===== Records for the task =====

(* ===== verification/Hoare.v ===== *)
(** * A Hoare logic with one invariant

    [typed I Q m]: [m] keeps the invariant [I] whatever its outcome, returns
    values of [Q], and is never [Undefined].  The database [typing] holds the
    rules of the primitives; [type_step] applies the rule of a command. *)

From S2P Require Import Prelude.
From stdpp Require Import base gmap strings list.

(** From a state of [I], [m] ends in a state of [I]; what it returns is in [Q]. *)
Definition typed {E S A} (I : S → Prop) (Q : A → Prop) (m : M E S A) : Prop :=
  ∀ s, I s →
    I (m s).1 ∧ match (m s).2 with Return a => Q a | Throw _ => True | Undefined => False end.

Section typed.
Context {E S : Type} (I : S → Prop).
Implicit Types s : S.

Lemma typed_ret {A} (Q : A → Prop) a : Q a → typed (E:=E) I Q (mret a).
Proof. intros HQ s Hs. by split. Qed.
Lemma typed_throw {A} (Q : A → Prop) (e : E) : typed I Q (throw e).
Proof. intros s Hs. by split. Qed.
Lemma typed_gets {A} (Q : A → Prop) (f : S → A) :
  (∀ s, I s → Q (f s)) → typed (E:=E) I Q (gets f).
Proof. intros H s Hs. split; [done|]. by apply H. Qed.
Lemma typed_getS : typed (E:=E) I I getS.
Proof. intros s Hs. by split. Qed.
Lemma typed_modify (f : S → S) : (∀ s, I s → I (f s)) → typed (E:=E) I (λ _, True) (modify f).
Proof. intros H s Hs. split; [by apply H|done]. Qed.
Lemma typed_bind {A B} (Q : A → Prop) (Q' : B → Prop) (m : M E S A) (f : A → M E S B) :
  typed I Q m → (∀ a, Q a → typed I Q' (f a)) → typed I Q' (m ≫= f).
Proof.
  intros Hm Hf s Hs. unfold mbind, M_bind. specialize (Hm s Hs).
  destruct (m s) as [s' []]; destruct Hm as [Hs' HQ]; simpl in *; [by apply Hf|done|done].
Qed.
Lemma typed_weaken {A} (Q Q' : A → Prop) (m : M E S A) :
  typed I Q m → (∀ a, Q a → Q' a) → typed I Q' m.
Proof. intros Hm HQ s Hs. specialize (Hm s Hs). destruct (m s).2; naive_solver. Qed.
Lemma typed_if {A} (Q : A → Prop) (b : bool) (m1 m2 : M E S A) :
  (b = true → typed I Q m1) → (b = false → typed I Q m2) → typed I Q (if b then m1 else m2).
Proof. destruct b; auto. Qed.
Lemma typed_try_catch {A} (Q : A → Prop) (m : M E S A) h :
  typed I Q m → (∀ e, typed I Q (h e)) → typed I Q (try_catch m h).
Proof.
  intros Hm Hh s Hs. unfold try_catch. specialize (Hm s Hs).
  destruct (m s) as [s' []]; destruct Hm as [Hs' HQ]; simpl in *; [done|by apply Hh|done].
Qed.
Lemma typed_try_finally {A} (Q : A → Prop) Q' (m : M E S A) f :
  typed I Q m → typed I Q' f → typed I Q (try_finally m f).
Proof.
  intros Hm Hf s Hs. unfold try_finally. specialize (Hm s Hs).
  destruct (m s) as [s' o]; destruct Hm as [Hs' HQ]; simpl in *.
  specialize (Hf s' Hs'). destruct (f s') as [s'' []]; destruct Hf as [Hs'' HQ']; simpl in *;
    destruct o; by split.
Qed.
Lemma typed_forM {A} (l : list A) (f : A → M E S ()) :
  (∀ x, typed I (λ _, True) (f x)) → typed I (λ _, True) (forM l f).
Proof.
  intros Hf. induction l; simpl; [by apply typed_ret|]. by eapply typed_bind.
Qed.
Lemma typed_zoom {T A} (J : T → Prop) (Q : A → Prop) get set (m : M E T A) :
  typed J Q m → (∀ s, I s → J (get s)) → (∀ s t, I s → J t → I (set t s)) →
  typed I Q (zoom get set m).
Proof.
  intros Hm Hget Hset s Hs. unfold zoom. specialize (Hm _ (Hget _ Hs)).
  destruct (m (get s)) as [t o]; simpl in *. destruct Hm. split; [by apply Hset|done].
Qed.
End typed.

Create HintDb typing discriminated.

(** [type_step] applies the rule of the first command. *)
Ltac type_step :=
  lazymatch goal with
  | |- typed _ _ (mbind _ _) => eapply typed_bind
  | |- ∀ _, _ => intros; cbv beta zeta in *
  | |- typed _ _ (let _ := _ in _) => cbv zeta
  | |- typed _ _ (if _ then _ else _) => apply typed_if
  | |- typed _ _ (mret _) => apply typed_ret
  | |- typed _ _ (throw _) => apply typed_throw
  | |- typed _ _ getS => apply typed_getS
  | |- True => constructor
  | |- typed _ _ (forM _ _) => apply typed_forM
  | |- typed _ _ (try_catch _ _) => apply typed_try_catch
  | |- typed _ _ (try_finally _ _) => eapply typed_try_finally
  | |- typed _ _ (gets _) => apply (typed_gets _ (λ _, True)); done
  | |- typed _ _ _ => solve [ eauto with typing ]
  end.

=====

# Task statement
Within the data above, count the lines that contain the string "specialize"; the reply is the number alone.

# Written response
6